Palavras-chave: sonho; tempo subjetivo; processo onírico; lógica afetiva.


ABSTRACT

The theme is related to two basic questions: the concept of time and the evidence of mental work characteristic of dream consciousness, in wakefulness, and during sleep. Regarding this latter aspect, take into account the continued subliminal psychic performance characterizing what we can call thought, especially of primary order, but thought. As pointed out by Freud in his work on dreams, and already quoted earlier by artists and poets, it would be at the basis of dream elaboration during the night and of the achievements and behaviors at times of awakeness.
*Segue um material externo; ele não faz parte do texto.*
Lemma row_count_witness :
  exists rows st,
    export_schools Demo.config Demo.world = (Ret rows, st)
    /\ length rows = 4%nat
    /\ length rows = rows_owed (trace st)
    /\ page_requests (trace st)
       = [("s1", "NA", "stockholm"); ("s1", "SA", "stockholm");
          ("s1", "TE", "stockholm"); ("s1", "NA", "stockholm")].
Proof.
  destruct (export_schools Demo.config Demo.world) as [o st] eqn:E.
  destruct o as [rows|e]; [| vm_compute in E; discriminate E].
  exists rows, st. split; [reflexivity |].
  destruct (row_count Demo.config Demo.world rows st E) as (Hrows & _).
  vm_compute in E. injection E as <- <-.
  split; [reflexivity |]. split; [exact Hrows | reflexivity].
Defined.

(** ** The cache of travel times *)

Lemma resolved_once_bound (cache : gmap string (option Z)) (events : list event) :
  resolved_once cache events -> resolved_at_most_once events.
Proof.
  intros (H1 & H2 & H3 & H4). repeat split; try assumption.
  intros id. rewrite H1. destruct (present (cache !! id)); lia.
Qed.

Lemma resolution_counts (school_id : string) (origin_id : option string)
    (key : string) (asked : list (string * reply)) (stop : option Stop.t)
    (r : reply) :
  let resolution :=
    Resolving school_id :: lookup_events key asked
    ++ travel_events school_id origin_id key stop r in
  (forall id, count (is_resolving_of id) resolution
              = if String.eqb school_id id then 1%nat else 0%nat)
  /\ (forall id, (count (is_travelling_of id) resolution
                  <= if String.eqb school_id id then 1 else 0)%nat)
  /\ count is_trip_search resolution = count is_travelling resolution
  /\ count is_stop_search resolution = length asked
  /\ count is_resolving resolution = 1%nat.
Proof.
  cbn zeta. repeat split; try intros id;
    cbn [count is_resolving_of is_travelling_of is_trip_search
         is_travelling is_stop_search is_resolving];
    rewrite !count_app, ?lookup_events_searches;
    rewrite ?(lookup_events_count _ key asked) by reflexivity;
    destruct stop; simpl; try destruct (String.eqb school_id id); lia.
Qed.
(** * Escoba de 15: the rules engine, embedded and verified

    A shallow embedding of the Go package [escoba] (cards and deck, the
    combination search, the throw action, the game state machine and its
    JSON snapshot) together with the properties its specification states.

    Conventions of the embedding:
    - Go's [int] is a 64-bit two's-complement integer: a [Z] whose
      arithmetic wraps around ([GoInt.add], [GoInt.sub]);
    - [map[int]T] is a [gmap Z T]; reading a missing key yields Go's zero
      value, dereferencing a missing or nil [*Hand] or [*deck] panics;
    - the two sources of non-determinism of the package, [rand.Shuffle] and
      the iteration order of a Go map, are inputs of the functions that
      use them (record [Chance]), and so is the number [rand.Intn] draws
      for the bot;
    - [encoding/json] works on the value a JSON text denotes (type
      [json]): [json.Marshal] builds it, [json.Unmarshal] reads it into a
      fresh Go value or fails. *)

From Stdlib Require Import ZArith Ascii DecimalString DecimalZ DecimalPos.
From stdpp Require Import base tactics option list gmap strings fin_maps
  sorting.

Local Open Scope Z_scope.
Set Warnings "-clear-no-such-hyp".

(** ** Go's [int] *)

Module GoInt.

Definition wrap (z : Z) : Z := (z + 2 ^ 63) `mod` 2 ^ 64 - 2 ^ 63.

Definition add (a b : Z) : Z := wrap (a + b).
Definition sub (a b : Z) : Z := wrap (a - b).

Definition in_range (z : Z) : Prop := - 2 ^ 63 ≤ z < 2 ^ 63.

End GoInt.
(** * AnyDictionary and its MutationStamp (opentimelineio/anyDictionary.h)

    A shallow embedding of [class AnyDictionary] and of its nested
    [struct MutationStamp].  Both kinds of object live in a store indexed by
    address, because a dictionary and its stamp point at each other and the
    same dictionary may be passed twice to one call ([a.swap(a)]).

    A member function is a function from stores to [option]: [None] stands
    for a call that does not complete normally, which is either undefined
    behaviour (a dead object is used, an invalid iterator is erased, the
    signed 64-bit counter overflows) or a thrown exception. *)

From stdpp Require Import gmap strings list fin_maps sorting.
From Stdlib Require Import ZArith.

Local Open Scope Z_scope.

(** Addresses of objects; a nullable pointer is an [option addr]. *)
Abbreviation addr := positive (only parsing).

(** [int64_t]: signed overflow of [stamp++] is undefined behaviour. *)
Definition INT64_MAX : Z := 9223372036854775807.

Definition int64_incr (z : Z) : option Z :=
  if decide (z < INT64_MAX) then Some (z + 1) else None.

(** [std::string]'s [operator<], the key order of the map. *)
Definition key_lt (a b : string) : bool := Stdlib.Strings.String.ltb a b.
Definition key_le (a b : string) : bool := Stdlib.Strings.String.leb a b.

Section AnyDictionary.

(** The universe of C++ types that an [any] can hold, the representation
    of their values and [std::type_info::hash_code] are parameters. *)
Context {type_info payload : Type} `{!EqDecision type_info}.
Variable hash_code : type_info → Z.

(** Modelled from the spec: [any] of [opentimelineio/any.h], which is not
    among the sources.  It is "an opaque value that can hold one of several
    payload types and supports type-identity queries and copy": the type of
    what it holds, and the value. *)
Record any := mk_any { any_type : type_info; any_value : payload }.

(** Modelled from the spec: [any_cast<T>] of [opentimelineio/any.h], which
    decodes the value when the stored type is [T]; [None] is the
    [bad_any_cast] it throws otherwise. *)
Definition any_cast (T : type_info) (a : any) : option payload :=
  if decide (any_type a = T) then Some (any_value a) else None.

(** ** The two classes *)

Record MutationStamp := mk_stamp {
  stamp : Z;
  any_dictionary : option addr;
  owning : bool
}.

(** [map] is the private base [std::map<std::string, any>]. *)
Record AnyDictionary := mk_dict {
  map : gmap string any;
  _mutation_stamp : option addr
}.

Record heap := mk_heap {
  dicts : gmap positive AnyDictionary;
  stamps : gmap positive MutationStamp
}.

Definition empty_heap : heap := mk_heap ∅ ∅.

Definition put_dict (c : addr) (d : AnyDictionary) (h : heap) : heap :=
  mk_heap (<[c := d]> (dicts h)) (stamps h).

Definition put_stamp (s : addr) (m : MutationStamp) (h : heap) : heap :=
  mk_heap (dicts h) (<[s := m]> (stamps h)).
In this panorama, it seems to us that the nocturnal dream usually reveals, more especially than other psychic formations, that subjective time that is constituted by the psychic articulation along with the continuous action in the surrounding world, also in its continuous movement. Following Freud's statement, the metaphors and symbols indicate the content and the meaning, related to judgments, evaluations, apperceptions, affirmations, as in general thought, and at the level of a predominantly affective logic. In the dream, the subversion of the temporal order in the narration of the story (history) seems to be incongruous, full of truth, but constituting a period of action and acting of its own, as observed in the passage of its content to the story.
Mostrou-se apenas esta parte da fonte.